Exercise instructions: Each line below from the one containing "Proof. intros H." through the one containing "Z_up p = np.item" is to be given again exactly, and no line outside that span.

Data section:
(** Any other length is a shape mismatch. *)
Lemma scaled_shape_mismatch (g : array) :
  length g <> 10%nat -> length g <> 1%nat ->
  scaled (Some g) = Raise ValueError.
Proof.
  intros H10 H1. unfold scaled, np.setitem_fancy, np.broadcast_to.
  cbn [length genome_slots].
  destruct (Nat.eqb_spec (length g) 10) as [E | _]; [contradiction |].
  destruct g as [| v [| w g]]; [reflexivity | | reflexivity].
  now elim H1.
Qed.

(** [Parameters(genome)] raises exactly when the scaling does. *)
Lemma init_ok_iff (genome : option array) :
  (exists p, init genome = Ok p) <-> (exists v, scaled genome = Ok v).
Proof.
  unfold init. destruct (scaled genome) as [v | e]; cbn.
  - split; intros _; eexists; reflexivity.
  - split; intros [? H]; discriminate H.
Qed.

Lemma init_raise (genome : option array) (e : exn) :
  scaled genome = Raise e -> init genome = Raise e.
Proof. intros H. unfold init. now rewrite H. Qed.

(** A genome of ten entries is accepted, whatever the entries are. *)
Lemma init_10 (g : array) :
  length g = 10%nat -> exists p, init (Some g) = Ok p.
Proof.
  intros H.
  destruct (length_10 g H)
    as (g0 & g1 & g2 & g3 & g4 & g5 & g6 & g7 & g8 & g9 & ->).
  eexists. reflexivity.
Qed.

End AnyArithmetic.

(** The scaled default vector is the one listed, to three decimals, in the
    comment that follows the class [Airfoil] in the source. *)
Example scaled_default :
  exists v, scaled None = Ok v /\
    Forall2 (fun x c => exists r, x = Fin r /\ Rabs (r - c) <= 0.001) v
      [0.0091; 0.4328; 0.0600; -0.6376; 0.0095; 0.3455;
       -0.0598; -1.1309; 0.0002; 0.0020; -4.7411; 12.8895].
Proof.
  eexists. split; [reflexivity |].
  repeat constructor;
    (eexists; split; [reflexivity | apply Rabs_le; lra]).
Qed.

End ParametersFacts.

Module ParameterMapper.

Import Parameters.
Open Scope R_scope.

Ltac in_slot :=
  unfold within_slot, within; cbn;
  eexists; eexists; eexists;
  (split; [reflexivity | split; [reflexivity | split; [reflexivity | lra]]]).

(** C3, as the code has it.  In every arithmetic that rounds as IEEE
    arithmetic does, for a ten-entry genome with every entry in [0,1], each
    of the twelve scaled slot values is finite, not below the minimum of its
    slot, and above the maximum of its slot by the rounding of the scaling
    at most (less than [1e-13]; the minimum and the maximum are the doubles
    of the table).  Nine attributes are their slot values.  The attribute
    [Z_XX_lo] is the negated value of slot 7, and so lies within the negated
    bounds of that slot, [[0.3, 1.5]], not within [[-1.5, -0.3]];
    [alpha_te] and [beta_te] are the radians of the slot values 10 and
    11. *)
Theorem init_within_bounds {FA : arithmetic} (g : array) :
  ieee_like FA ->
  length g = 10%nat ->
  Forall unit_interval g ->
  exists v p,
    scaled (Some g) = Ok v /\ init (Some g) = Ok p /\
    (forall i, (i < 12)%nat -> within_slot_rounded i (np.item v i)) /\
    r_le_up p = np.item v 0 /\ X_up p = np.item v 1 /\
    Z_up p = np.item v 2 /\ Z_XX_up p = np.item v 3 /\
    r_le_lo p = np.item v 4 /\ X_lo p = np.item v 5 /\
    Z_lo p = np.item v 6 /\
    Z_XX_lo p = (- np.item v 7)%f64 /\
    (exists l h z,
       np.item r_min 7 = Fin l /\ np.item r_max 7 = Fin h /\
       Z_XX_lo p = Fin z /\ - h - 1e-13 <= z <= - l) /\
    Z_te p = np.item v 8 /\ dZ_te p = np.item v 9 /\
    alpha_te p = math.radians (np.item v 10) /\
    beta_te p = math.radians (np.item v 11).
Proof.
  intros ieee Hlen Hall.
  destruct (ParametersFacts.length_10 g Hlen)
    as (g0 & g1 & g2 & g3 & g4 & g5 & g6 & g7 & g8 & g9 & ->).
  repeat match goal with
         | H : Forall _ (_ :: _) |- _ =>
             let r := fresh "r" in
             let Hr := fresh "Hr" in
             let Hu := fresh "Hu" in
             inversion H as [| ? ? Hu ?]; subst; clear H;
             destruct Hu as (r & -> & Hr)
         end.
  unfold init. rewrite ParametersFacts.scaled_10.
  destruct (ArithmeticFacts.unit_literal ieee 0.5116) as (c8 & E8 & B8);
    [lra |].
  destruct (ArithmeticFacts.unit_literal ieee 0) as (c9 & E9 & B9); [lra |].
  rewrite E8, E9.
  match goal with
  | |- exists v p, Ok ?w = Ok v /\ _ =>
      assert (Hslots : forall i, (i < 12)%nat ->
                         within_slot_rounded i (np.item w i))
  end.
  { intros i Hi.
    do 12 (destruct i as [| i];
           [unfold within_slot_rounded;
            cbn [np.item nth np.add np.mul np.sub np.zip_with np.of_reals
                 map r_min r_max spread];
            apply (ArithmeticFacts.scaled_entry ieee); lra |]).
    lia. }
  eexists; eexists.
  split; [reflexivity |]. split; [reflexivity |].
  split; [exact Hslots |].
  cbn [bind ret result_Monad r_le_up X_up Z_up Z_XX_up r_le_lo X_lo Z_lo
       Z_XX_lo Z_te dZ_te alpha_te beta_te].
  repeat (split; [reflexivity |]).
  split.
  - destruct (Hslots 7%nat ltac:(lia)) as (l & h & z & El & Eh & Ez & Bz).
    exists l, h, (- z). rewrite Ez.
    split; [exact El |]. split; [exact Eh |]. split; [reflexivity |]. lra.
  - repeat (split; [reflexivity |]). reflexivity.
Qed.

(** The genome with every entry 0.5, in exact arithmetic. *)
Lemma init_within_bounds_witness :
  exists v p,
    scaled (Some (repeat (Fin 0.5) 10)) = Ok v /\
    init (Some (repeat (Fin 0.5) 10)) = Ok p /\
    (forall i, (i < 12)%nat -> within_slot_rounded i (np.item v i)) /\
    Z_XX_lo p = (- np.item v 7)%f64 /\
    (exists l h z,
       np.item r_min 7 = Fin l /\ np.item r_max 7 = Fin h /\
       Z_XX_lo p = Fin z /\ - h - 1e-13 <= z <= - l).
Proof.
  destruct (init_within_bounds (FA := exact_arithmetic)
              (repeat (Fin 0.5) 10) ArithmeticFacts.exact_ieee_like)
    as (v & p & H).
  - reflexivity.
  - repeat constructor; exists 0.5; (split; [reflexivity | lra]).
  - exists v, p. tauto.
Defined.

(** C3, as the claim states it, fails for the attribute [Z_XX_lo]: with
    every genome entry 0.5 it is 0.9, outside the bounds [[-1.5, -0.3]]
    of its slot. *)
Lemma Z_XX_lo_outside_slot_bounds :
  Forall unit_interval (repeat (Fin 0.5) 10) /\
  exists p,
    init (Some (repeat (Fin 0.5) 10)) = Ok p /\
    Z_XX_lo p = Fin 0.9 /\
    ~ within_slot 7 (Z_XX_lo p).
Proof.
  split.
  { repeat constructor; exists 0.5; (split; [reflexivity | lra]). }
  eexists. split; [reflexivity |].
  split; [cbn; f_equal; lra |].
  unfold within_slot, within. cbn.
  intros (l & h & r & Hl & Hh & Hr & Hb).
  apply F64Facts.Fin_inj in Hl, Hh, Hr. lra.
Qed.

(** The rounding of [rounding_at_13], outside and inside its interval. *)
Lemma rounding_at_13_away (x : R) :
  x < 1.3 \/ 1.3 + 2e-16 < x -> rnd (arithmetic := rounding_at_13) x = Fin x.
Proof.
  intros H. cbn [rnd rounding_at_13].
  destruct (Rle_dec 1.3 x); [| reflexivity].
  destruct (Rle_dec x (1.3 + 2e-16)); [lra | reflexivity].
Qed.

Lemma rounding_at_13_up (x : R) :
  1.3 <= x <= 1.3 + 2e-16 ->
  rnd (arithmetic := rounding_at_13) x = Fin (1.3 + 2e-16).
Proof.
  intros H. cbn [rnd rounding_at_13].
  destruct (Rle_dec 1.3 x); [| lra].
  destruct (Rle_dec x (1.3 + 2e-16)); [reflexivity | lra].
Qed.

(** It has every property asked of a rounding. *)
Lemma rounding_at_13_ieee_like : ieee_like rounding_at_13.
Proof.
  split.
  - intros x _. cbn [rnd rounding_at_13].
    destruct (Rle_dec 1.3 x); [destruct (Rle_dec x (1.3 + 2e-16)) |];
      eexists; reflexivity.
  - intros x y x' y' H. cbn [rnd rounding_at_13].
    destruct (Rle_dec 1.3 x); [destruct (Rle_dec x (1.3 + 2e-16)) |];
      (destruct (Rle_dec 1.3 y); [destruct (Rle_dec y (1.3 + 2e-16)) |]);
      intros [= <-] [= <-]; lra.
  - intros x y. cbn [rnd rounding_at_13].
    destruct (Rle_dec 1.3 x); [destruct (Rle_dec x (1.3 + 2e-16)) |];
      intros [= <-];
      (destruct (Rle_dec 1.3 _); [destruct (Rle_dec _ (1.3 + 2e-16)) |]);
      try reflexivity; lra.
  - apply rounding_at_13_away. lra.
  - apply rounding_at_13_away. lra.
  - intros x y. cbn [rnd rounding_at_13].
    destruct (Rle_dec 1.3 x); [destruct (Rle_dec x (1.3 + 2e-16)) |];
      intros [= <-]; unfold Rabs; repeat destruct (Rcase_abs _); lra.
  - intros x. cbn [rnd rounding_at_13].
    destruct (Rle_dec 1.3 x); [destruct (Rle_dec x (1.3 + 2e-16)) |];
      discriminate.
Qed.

--

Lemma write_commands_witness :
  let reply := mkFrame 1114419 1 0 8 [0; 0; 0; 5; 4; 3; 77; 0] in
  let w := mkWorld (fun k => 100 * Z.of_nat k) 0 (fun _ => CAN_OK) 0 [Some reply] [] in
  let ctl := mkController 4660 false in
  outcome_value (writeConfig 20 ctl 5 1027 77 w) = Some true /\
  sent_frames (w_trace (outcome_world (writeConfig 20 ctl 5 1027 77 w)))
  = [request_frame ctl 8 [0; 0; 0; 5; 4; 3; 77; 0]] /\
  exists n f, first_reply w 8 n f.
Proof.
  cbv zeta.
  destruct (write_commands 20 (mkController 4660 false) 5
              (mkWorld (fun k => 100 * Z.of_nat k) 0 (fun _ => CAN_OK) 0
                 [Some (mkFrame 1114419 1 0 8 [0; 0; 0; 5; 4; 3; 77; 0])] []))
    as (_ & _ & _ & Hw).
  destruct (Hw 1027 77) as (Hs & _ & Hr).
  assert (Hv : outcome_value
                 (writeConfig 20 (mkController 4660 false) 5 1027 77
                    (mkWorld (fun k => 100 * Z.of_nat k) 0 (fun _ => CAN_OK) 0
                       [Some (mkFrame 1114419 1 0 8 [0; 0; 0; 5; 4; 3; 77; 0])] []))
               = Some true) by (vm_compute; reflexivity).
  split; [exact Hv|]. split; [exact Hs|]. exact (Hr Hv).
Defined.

Exercise answer:
Proof. intros H. unfold init. now rewrite H. Qed.

(** A genome of ten entries is accepted, whatever the entries are. *)
Lemma init_10 (g : array) :
  length g = 10%nat -> exists p, init (Some g) = Ok p.
Proof.
  intros H.
  destruct (length_10 g H)
    as (g0 & g1 & g2 & g3 & g4 & g5 & g6 & g7 & g8 & g9 & ->).
  eexists. reflexivity.
Qed.

End AnyArithmetic.

(** The scaled default vector is the one listed, to three decimals, in the
    comment that follows the class [Airfoil] in the source. *)
Example scaled_default :
  exists v, scaled None = Ok v /\
    Forall2 (fun x c => exists r, x = Fin r /\ Rabs (r - c) <= 0.001) v
      [0.0091; 0.4328; 0.0600; -0.6376; 0.0095; 0.3455;
       -0.0598; -1.1309; 0.0002; 0.0020; -4.7411; 12.8895].
Proof.
  eexists. split; [reflexivity |].
  repeat constructor;
    (eexists; split; [reflexivity | apply Rabs_le; lra]).
Qed.

End ParametersFacts.

Module ParameterMapper.

Import Parameters.
Open Scope R_scope.

Ltac in_slot :=
  unfold within_slot, within; cbn;
  eexists; eexists; eexists;
  (split; [reflexivity | split; [reflexivity | split; [reflexivity | lra]]]).

(** C3, as the code has it.  In every arithmetic that rounds as IEEE
    arithmetic does, for a ten-entry genome with every entry in [0,1], each
    of the twelve scaled slot values is finite, not below the minimum of its
    slot, and above the maximum of its slot by the rounding of the scaling
    at most (less than [1e-13]; the minimum and the maximum are the doubles
    of the table).  Nine attributes are their slot values.  The attribute
    [Z_XX_lo] is the negated value of slot 7, and so lies within the negated
    bounds of that slot, [[0.3, 1.5]], not within [[-1.5, -0.3]];
    [alpha_te] and [beta_te] are the radians of the slot values 10 and
    11. *)
Theorem init_within_bounds {FA : arithmetic} (g : array) :
  ieee_like FA ->
  length g = 10%nat ->
  Forall unit_interval g ->
  exists v p,
    scaled (Some g) = Ok v /\ init (Some g) = Ok p /\
    (forall i, (i < 12)%nat -> within_slot_rounded i (np.item v i)) /\
    r_le_up p = np.item v 0 /\ X_up p = np.item v 1 /\
    Z_up p = np.item v 2 /\ Z_XX_up p = np.item v 3 /\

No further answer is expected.